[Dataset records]
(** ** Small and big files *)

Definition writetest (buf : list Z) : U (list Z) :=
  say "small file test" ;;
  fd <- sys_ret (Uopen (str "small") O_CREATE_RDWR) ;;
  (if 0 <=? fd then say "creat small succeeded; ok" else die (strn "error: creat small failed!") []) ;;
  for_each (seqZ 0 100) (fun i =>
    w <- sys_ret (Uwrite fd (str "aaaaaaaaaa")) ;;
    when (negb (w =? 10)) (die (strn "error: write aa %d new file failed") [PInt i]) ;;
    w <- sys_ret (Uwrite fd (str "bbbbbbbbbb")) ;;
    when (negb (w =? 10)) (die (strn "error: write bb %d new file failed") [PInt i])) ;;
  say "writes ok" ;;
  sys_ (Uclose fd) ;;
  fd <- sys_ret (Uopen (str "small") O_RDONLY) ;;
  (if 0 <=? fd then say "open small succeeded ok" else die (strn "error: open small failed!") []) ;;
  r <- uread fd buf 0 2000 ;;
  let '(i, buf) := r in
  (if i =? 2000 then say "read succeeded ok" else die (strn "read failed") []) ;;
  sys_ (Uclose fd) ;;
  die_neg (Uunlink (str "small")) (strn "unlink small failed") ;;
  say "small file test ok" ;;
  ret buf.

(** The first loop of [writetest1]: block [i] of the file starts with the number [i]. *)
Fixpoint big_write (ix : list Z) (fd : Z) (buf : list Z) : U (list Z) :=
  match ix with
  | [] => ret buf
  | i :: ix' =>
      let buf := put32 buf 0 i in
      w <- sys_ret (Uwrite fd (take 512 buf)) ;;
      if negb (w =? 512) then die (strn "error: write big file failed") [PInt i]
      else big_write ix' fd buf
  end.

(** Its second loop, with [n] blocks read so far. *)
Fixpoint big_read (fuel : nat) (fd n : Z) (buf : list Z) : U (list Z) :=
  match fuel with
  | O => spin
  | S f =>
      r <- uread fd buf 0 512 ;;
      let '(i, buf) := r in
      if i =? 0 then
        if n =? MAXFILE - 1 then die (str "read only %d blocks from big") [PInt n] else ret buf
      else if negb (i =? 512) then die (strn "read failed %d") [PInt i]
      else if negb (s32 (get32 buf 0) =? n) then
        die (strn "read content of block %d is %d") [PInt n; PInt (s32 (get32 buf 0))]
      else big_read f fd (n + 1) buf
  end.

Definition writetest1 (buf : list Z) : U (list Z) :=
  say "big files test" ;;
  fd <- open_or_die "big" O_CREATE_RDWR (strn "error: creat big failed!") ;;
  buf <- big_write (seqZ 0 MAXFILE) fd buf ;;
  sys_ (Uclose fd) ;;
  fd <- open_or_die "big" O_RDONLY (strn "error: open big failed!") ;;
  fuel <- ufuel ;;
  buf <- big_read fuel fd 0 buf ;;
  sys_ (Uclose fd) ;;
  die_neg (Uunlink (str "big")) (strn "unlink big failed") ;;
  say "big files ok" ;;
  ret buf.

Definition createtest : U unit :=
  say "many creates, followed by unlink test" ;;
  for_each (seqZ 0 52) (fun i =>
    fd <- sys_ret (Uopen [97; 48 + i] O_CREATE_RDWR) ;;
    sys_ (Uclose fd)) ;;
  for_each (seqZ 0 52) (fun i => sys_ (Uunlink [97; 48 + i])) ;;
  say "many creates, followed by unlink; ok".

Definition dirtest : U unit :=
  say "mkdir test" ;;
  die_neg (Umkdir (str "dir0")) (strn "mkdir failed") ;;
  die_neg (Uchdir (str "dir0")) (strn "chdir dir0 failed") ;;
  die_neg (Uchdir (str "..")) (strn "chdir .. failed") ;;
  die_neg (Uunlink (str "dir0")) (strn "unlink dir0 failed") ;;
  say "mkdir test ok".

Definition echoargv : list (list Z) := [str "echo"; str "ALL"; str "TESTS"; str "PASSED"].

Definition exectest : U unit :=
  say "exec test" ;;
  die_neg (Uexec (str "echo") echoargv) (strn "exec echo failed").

Work instructions
From the first line to the last, please write out the entries exactly.

Response area
(** ** Small and big files *)

Definition writetest (buf : list Z) : U (list Z) :=
  say "small file test" ;;
  fd <- sys_ret (Uopen (str "small") O_CREATE_RDWR) ;;
  (if 0 <=? fd then say "creat small succeeded; ok" else die (strn "error: creat small failed!") []) ;;
  for_each (seqZ 0 100) (fun i =>
    w <- sys_ret (Uwrite fd (str "aaaaaaaaaa")) ;;
    when (negb (w =? 10)) (die (strn "error: write aa %d new file failed") [PInt i]) ;;
    w <- sys_ret (Uwrite fd (str "bbbbbbbbbb")) ;;
    when (negb (w =? 10)) (die (strn "error: write bb %d new file failed") [PInt i])) ;;
  say "writes ok" ;;
  sys_ (Uclose fd) ;;
  fd <- sys_ret (Uopen (str "small") O_RDONLY) ;;
  (if 0 <=? fd then say "open small succeeded ok" else die (strn "error: open small failed!") []) ;;
  r <- uread fd buf 0 2000 ;;
  let '(i, buf) := r in
  (if i =? 2000 then say "read succeeded ok" else die (strn "read failed") []) ;;
  sys_ (Uclose fd) ;;
  die_neg (Uunlink (str "small")) (strn "unlink small failed") ;;
  say "small file test ok" ;;
  ret buf.

(** The first loop of [writetest1]: block [i] of the file starts with the number [i]. *)
Fixpoint big_write (ix : list Z) (fd : Z) (buf : list Z) : U (list Z) :=
  match ix with
  | [] => ret buf
  | i :: ix' =>
      let buf := put32 buf 0 i in
      w <- sys_ret (Uwrite fd (take 512 buf)) ;;
      if negb (w =? 512) then die (strn "error: write big file failed") [PInt i]
      else big_write ix' fd buf
  end.

(** Its second loop, with [n] blocks read so far. *)
Fixpoint big_read (fuel : nat) (fd n : Z) (buf : list Z) : U (list Z) :=
  match fuel with
  | O => spin
  | S f =>
      r <- uread fd buf 0 512 ;;
      let '(i, buf) := r in
      if i =? 0 then
        if n =? MAXFILE - 1 then die (str "read only %d blocks from big") [PInt n] else ret buf
      else if negb (i =? 512) then die (strn "read failed %d") [PInt i]
      else if negb (s32 (get32 buf 0) =? n) then
        die (strn "read content of block %d is %d") [PInt n; PInt (s32 (get32 buf 0))]
      else big_read f fd (n + 1) buf
  end.

Definition writetest1 (buf : list Z) : U (list Z) :=
  say "big files test" ;;
  fd <- open_or_die "big" O_CREATE_RDWR (strn "error: creat big failed!") ;;
  buf <- big_write (seqZ 0 MAXFILE) fd buf ;;
  sys_ (Uclose fd) ;;
  fd <- open_or_die "big" O_RDONLY (strn "error: open big failed!") ;;
  fuel <- ufuel ;;
  buf <- big_read fuel fd 0 buf ;;
  sys_ (Uclose fd) ;;
  die_neg (Uunlink (str "big")) (strn "unlink big failed") ;;
  say "big files ok" ;;
  ret buf.

Definition createtest : U unit :=
  say "many creates, followed by unlink test" ;;
  for_each (seqZ 0 52) (fun i =>
    fd <- sys_ret (Uopen [97; 48 + i] O_CREATE_RDWR) ;;
    sys_ (Uclose fd)) ;;
  for_each (seqZ 0 52) (fun i => sys_ (Uunlink [97; 48 + i])) ;;
  say "many creates, followed by unlink; ok".

Definition dirtest : U unit :=
  say "mkdir test" ;;
  die_neg (Umkdir (str "dir0")) (strn "mkdir failed") ;;
  die_neg (Uchdir (str "dir0")) (strn "chdir dir0 failed") ;;
  die_neg (Uchdir (str "..")) (strn "chdir .. failed") ;;
  die_neg (Uunlink (str "dir0")) (strn "unlink dir0 failed") ;;
  say "mkdir test ok".

Definition echoargv : list (list Z) := [str "echo"; str "ALL"; str "TESTS"; str "PASSED"].

Definition exectest : U unit :=
  say "exec test" ;;
  die_neg (Uexec (str "echo") echoargv) (strn "exec echo failed").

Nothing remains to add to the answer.